* Problem: Below are the records; give again exactly the line with "Definition f1e_9 : F", the line with "Forall (fun c => is_space c = false) (body", and each line that lies between them, and nothing besides.

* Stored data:
»»

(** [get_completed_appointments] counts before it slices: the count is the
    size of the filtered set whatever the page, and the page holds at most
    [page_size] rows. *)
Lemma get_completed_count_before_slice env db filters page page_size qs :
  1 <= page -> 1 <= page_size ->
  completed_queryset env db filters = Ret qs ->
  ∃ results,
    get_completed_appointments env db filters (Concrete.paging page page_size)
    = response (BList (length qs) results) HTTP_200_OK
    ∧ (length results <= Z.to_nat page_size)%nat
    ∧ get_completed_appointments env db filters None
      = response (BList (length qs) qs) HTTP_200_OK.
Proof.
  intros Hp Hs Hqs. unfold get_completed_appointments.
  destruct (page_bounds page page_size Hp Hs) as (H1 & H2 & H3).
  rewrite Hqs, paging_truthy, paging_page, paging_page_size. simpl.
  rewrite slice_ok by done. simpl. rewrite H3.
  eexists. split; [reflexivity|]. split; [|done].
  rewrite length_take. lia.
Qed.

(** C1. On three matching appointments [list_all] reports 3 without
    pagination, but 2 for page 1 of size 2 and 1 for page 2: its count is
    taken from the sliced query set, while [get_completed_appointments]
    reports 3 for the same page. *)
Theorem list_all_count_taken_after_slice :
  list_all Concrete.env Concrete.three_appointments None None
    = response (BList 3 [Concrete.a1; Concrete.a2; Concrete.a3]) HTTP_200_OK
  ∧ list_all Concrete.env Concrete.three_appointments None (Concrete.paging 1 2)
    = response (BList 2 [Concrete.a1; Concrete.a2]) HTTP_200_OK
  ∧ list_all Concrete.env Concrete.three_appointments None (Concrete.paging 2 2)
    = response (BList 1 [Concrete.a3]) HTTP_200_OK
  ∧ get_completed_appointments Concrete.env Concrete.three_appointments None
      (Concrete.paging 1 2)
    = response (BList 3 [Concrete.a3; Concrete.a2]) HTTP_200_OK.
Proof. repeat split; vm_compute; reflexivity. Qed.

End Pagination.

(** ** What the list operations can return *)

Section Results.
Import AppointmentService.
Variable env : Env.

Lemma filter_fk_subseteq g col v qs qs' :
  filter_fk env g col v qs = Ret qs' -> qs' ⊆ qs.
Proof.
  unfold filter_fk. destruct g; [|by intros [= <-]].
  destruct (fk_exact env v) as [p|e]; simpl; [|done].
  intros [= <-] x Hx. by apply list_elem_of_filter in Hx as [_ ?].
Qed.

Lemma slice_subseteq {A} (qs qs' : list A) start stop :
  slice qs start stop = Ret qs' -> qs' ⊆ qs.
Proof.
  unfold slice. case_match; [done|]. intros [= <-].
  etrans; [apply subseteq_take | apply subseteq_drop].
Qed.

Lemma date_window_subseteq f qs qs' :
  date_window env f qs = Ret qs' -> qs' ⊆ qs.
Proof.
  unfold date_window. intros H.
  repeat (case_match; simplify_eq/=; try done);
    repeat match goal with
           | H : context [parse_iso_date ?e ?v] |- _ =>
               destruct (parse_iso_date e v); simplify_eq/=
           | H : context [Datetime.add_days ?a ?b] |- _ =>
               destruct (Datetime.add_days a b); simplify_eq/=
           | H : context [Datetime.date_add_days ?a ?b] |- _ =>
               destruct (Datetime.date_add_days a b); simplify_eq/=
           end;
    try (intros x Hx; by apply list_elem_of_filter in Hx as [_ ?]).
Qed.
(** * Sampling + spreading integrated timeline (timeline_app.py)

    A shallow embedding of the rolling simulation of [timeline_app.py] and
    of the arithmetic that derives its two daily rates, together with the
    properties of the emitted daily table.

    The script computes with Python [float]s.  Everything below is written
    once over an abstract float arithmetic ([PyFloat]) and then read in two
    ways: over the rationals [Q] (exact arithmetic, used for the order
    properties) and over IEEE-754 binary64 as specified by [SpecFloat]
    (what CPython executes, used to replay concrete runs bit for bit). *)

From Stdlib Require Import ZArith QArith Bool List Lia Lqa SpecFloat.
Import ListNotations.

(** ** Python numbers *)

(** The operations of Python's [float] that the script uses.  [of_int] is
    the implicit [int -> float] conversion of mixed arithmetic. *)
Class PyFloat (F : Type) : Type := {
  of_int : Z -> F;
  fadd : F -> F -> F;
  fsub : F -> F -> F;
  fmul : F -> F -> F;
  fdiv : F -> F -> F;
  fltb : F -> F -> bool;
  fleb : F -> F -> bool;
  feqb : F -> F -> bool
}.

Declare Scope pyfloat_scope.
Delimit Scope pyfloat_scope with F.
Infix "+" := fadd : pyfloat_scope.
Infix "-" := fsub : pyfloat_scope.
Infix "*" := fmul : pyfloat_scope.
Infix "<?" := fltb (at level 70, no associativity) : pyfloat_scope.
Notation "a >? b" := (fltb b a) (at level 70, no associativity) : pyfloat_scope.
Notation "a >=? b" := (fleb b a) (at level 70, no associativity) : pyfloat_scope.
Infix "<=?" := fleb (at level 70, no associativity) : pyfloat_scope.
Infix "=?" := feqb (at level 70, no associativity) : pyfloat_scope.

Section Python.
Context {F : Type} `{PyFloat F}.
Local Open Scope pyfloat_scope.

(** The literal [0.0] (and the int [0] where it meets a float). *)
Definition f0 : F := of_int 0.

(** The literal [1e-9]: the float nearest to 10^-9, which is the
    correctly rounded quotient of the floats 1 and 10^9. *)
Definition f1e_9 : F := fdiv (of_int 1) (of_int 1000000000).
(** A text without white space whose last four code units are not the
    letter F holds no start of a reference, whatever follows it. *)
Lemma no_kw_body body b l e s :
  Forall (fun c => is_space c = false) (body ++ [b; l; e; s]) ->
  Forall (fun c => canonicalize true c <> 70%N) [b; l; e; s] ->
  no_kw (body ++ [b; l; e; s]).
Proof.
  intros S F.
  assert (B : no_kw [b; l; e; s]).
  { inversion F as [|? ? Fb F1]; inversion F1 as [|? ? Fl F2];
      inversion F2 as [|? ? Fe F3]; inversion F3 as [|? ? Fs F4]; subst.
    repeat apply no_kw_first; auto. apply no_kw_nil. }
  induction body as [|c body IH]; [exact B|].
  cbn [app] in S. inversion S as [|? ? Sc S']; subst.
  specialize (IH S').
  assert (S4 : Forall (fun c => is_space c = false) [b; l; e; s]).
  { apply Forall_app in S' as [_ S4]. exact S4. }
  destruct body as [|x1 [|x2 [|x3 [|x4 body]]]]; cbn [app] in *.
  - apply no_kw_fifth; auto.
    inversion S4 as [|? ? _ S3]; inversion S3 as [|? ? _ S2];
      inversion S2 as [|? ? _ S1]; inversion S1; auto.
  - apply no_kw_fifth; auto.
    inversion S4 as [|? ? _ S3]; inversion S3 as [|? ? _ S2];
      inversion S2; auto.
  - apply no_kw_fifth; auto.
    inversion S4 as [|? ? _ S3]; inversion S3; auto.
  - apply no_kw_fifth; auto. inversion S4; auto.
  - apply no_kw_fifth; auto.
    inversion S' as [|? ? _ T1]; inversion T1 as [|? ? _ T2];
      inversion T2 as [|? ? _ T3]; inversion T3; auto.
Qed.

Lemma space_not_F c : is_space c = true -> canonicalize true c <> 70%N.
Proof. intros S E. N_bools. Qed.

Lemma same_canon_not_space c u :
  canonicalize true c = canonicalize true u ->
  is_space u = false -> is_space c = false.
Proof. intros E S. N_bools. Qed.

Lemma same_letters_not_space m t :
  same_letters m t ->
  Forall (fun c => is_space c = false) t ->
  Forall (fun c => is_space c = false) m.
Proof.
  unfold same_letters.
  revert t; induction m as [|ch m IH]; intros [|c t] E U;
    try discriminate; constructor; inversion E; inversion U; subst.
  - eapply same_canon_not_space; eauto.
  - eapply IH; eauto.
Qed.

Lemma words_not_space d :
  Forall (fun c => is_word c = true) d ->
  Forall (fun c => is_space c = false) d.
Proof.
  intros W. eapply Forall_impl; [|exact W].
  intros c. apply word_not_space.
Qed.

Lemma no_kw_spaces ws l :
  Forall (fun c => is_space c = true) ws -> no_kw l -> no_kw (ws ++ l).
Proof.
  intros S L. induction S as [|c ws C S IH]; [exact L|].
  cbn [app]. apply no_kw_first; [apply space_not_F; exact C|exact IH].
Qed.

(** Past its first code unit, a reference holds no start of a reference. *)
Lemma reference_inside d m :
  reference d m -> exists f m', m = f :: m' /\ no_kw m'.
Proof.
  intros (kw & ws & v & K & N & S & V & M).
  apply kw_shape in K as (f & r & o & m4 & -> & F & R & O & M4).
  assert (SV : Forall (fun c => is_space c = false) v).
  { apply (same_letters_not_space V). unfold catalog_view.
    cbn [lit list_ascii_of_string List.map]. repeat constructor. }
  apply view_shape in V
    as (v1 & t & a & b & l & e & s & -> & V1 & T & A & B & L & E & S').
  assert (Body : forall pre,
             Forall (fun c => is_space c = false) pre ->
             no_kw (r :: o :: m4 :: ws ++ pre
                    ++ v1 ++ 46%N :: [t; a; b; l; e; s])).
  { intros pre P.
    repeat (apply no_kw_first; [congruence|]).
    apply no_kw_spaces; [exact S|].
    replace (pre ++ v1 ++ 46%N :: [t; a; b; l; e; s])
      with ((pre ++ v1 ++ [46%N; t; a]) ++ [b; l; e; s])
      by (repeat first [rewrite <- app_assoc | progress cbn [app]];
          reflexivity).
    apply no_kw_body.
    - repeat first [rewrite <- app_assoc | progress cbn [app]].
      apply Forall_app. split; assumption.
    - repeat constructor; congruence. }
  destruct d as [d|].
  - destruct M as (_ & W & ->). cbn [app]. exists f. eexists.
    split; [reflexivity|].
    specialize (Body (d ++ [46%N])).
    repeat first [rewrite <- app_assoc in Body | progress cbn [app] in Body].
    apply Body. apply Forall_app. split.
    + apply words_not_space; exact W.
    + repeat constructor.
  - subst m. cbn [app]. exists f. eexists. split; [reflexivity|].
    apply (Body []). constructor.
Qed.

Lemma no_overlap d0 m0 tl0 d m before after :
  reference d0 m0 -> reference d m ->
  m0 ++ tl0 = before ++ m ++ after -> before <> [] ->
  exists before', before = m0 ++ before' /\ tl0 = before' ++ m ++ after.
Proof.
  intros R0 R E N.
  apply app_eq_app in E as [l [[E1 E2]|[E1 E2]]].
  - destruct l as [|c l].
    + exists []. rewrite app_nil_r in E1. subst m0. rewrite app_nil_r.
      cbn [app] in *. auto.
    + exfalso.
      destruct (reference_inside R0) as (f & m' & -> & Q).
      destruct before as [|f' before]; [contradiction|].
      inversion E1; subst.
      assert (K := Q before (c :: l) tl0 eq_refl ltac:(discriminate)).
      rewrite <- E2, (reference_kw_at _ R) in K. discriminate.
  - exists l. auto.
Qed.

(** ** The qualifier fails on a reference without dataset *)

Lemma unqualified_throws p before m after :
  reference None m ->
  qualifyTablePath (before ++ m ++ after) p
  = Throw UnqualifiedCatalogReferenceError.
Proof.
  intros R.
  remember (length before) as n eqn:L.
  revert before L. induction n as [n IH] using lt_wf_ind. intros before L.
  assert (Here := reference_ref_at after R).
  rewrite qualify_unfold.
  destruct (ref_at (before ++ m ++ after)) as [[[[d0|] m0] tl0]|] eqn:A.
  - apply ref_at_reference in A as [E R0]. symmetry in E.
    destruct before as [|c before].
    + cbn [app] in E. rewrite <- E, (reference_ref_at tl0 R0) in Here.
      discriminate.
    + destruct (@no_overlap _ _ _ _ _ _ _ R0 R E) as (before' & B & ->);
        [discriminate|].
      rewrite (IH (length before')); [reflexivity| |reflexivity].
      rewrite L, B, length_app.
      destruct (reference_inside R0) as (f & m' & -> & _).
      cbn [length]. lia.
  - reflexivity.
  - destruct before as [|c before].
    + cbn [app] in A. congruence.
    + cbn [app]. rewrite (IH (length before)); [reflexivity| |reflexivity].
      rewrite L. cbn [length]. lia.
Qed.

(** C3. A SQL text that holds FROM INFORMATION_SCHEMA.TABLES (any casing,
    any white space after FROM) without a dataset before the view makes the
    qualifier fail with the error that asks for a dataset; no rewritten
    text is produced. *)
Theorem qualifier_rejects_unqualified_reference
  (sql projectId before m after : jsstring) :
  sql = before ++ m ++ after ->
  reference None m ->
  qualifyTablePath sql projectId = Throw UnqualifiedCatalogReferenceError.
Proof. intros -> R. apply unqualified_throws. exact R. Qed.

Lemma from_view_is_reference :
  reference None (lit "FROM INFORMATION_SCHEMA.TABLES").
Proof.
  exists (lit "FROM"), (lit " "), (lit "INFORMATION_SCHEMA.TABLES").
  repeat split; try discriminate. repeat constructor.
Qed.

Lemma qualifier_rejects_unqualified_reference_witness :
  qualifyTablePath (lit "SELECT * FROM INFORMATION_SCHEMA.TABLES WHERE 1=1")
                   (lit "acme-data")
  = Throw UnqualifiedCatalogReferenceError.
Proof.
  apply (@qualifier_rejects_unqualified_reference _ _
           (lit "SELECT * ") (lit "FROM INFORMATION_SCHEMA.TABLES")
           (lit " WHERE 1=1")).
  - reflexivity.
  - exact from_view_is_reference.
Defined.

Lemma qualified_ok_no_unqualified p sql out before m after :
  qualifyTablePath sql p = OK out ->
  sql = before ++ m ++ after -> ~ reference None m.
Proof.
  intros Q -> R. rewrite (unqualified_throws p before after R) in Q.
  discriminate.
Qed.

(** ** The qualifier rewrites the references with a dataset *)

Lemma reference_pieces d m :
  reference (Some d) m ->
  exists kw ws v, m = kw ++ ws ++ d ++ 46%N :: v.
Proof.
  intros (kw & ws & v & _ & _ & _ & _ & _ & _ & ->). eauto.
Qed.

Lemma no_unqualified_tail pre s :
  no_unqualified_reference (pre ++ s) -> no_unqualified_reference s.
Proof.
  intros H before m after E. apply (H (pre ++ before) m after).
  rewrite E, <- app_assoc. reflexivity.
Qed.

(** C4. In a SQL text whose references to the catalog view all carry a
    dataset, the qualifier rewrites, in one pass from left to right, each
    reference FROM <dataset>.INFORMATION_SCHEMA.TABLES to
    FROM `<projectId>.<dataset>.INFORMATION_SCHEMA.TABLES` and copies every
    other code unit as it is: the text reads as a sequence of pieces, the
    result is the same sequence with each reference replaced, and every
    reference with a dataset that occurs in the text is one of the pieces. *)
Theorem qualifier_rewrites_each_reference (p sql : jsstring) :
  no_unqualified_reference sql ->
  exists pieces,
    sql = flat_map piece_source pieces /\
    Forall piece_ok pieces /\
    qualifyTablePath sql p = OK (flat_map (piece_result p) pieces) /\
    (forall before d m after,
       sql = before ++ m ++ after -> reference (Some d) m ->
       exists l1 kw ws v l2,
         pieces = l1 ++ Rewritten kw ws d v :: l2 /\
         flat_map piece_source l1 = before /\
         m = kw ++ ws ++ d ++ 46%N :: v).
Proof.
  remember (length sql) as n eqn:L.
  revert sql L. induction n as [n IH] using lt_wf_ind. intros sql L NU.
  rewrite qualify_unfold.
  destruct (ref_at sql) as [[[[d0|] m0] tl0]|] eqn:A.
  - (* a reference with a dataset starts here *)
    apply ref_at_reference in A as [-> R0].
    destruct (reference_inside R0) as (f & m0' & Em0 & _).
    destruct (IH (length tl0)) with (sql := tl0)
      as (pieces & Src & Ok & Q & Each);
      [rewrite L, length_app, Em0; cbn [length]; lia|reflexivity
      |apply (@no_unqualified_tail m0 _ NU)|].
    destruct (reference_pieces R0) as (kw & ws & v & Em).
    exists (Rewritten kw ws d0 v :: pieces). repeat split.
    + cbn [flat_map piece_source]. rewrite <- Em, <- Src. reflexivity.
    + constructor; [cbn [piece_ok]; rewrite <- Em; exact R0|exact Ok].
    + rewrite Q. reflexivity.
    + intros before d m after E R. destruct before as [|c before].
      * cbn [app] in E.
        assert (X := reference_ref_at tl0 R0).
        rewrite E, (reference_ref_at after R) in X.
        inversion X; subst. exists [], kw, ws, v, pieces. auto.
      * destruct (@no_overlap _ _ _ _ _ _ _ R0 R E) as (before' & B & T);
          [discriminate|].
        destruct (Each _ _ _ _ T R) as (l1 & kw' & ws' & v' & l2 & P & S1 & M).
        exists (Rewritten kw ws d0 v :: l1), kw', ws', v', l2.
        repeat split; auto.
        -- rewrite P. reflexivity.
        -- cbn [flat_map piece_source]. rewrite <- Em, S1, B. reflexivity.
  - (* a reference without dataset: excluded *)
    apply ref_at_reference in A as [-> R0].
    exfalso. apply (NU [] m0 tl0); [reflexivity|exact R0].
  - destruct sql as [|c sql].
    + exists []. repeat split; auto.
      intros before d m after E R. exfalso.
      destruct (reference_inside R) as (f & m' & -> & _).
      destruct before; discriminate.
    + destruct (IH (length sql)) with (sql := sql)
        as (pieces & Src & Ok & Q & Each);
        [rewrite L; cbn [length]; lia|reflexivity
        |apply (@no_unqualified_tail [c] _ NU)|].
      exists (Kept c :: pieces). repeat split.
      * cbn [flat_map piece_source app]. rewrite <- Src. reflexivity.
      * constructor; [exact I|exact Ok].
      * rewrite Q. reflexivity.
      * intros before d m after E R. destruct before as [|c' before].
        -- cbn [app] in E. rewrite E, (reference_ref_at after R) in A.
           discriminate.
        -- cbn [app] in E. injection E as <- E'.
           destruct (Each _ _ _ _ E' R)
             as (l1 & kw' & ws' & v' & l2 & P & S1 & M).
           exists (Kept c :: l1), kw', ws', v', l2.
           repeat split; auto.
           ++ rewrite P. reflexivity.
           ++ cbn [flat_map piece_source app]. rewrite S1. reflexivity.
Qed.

««

* Task result:
Definition f1e_9 : F := fdiv (of_int 1) (of_int 1000000000).
(** A text without white space whose last four code units are not the
    letter F holds no start of a reference, whatever follows it. *)
Lemma no_kw_body body b l e s :
  Forall (fun c => is_space c = false) (body ++ [b; l; e; s]) ->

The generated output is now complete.